> **AIM OF THE EXERCISE**:
Report, in full, each line of the material below in which the string "pluginCapability" occurs.

▬▬▬

(* ===== verification/Plugin.v ===== *)
(** * Plugins and their optional capabilities ([plugin/], [priority/])

    A plugin is a Go interface value.  What the pipeline sees of it is its
    identity, its name, and for each optional single-method interface whether
    the assertion succeeds and, if so, what the method answers.  Those answers
    are code of the plugin, so they are fields of the record: every theorem
    quantifies over them. *)

From S2P Require Import Prelude GoStrings Directive.

Local Open Scope string_scope.
Local Open Scope nat_scope.
Local Open Scope list_scope.

(** [plugin.Output] *)
Record Output := MkOutput { o_Tag : string; o_Suffix : string }.

Record Plugin := MkPlugin {
  p_id : nat;                                    (* the interface value's identity *)
  p_comparable : bool;                           (* its dynamic type is comparable *)
  p_name : string;
  p_Priority : option Z;                         (* PrioritySource *)
  p_Provides : option (list string);             (* ProvidesSource *)
  p_Requires : option (list string);             (* RequiresSource *)
  p_Templates : bool;                            (* TemplateSource *)
  p_TemplateFuncs : option (string → gmap string unit); (* TemplateFuncSource *)
  p_TemplateOverrides : bool;                    (* TemplateOverrideSource *)
  p_SetOptions : option (gmap string string → option string); (* OptionsProvider *)
  p_Directives : option (list Schema);           (* DirectiveProvider *)
  p_EmitVersions : option (list string);         (* EmitVersioned *)
  p_Outputs : option (string → list Output);     (* FilenameProvider *)
  p_Language : string;                           (* Backend *)
}.

(** The zero value of a plugin-typed variable, and a plugin that implements no
    optional capability. *)
Definition plain_plugin (id : nat) (name : string) : Plugin :=
  MkPlugin id true name None None None false None false None None None None "".
Definition zero_plugin : Plugin := plain_plugin 0 "".

(** ** [priority/priority.go] *)

Definition Priority := Z.
Definition AnnotatorShape : Priority := 200%Z.
Definition AnnotatorRefinement : Priority := 300%Z.
Definition AnnotatorValidation : Priority := 400%Z.
Definition GeneratorFoundation : Priority := 100%Z.
Definition GeneratorComposition : Priority := 200%Z.
Definition GeneratorCrossCutting : Priority := 300%Z.
Definition GeneratorFinalize : Priority := 400%Z.
Definition Default_priority : Priority := 300%Z.

(** ** [plugin/capability.go] *)

Record CapabilityMethod := MkMethod { cm_Name : string; cm_Declared : Plugin → bool }.
Record Capability := MkCapability { c_Name : string; c_Methods : list CapabilityMethod }.
Record Gap := MkGap { g_Capability : string; g_Declared : list string; g_Missing : list string }.

Definition declares {A} (o : option A) : bool := match o with Some _ => true | None => false end.

Definition Capabilities : list Capability :=
  [MkCapability "plugin.TemplateProvider"
     [MkMethod "Templates" p_Templates;
      MkMethod "TemplateFuncs" (λ p, declares (p_TemplateFuncs p));
      MkMethod "TemplateOverrides" p_TemplateOverrides];
   MkCapability "plugin.CapabilityProvider"
     [MkMethod "Priority" (λ p, declares (p_Priority p));
      MkMethod "Provides" (λ p, declares (p_Provides p));
      MkMethod "Requires" (λ p, declares (p_Requires p))]].

Fixpoint partition_loop (p : Plugin) (ms : list CapabilityMethod) (declared missing : list string)
    : list string * list string :=
  match ms with
  | [] => (declared, missing)
  | m :: ms =>
      if cm_Declared m p then partition_loop p ms (declared ++ [cm_Name m]) missing
      else partition_loop p ms declared (missing ++ [cm_Name m])
  end.
Definition partition (c : Capability) (p : Plugin) : list string * list string :=
  partition_loop p (c_Methods c) [] [].

Fixpoint gaps_loop (p : Plugin) (cs : list Capability) (out : list Gap) : list Gap :=
  match cs with
  | [] => out
  | c :: cs =>
      let '(declared, missing) := partition c p in
      if (length declared =? 0) || (length missing =? 0) then gaps_loop p cs out
      else gaps_loop p cs (out ++ [MkGap (c_Name c) declared missing])
  end.
Definition Gaps (p : Plugin) : list Gap := gaps_loop p Capabilities [].

(** ** The assertions the pipeline makes *)

(** [any(p).(plugin.CapabilityProvider)]: all three methods or nothing. *)
Record CapabilityProvider := MkCP {
  cp_Priority : Priority; cp_Provides : list string; cp_Requires : list string }.
Definition pluginCapability (p : Plugin) : option CapabilityProvider :=
  match p_Priority p, p_Provides p, p_Requires p with
  | Some pr, Some ps, Some rs => Some (MkCP pr ps rs)
  | _, _, _ => None
  end.

Definition pluginPriority (p : Plugin) : Priority :=
  match pluginCapability p with
  | Some cp => cp_Priority cp
  | None => Default_priority
  end.

(** [p.(plugin.TemplateProvider)]: the function map it answers for a language. *)
Definition templateFuncs (p : Plugin) : option (string → gmap string unit) :=
  match p_TemplateFuncs p with
  | Some f => if p_Templates p && p_TemplateOverrides p then Some f else None
  | None => None
  end.

(** A plugin has a gap exactly when it declares some but not all of a
    capability's three methods. *)
Lemma gaps_nil_iff p :
  Gaps p = [] ↔
  ((p_Templates p = declares (p_TemplateFuncs p) ∧
    p_TemplateOverrides p = declares (p_TemplateFuncs p)) ∧
   (declares (p_Priority p) = declares (p_Provides p) ∧
    declares (p_Requires p) = declares (p_Provides p))).
Proof.
  unfold Gaps, gaps_loop, partition, Capabilities, partition_loop; simpl.
  destruct (p_Templates p), (declares (p_TemplateFuncs p)), (p_TemplateOverrides p),
    (declares (p_Priority p)), (declares (p_Provides p)), (declares (p_Requires p));
    simpl; split; intros; naive_solver.
Qed.
Lemma before_buckets bs b1 b2 p q :
  StronglySorted Z.lt (map b_Priority bs) → b1 ∈ bs → b2 ∈ bs → (b_Priority b1 < b_Priority b2)%Z →
  p ∈ b_Plugins b1 → q ∈ b_Plugins b2 → before (concat (map b_Plugins bs)) p q.
Proof.
  induction bs as [|b bs IH]; intros Hs H1 H2 Hlt Hp Hq; [set_solver|]. simpl in *.
  apply StronglySorted_inv in Hs as [Hs Hall].
  apply elem_of_cons in H1 as [->|H1], H2 as [->|H2].
  - lia.
  - apply before_app_lr; [done|]. apply elem_of_concat_map. eauto.
  - rewrite Forall_forall in Hall. specialize (Hall (b_Priority b1)).
    assert (b_Priority b1 ∈ map b_Priority bs) as Hin by by apply (list_elem_of_fmap_2 b_Priority).
    specialize (Hall Hin). lia.
  - by apply before_app_r, IH.
Qed.

Lemma Forall2_priorities ps keys bs `{MapOrder} :
  Forall2 (λ k b, b_Priority b = k ∧ topoSortBucket (bucket ps k) = Ok (b_Plugins b)) keys bs →
  map b_Priority bs = keys ∧
  Forall (λ b, topoSortBucket (bucket ps (b_Priority b)) = Ok (b_Plugins b)) bs.
Proof. induction 1 as [|k b keys bs [<- Ht] _ [<- IH]]; simpl; auto. Qed.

▬▬▬

> **REPLY TO THE TASK**:
Definition pluginCapability (p : Plugin) : option CapabilityProvider :=
  match pluginCapability p with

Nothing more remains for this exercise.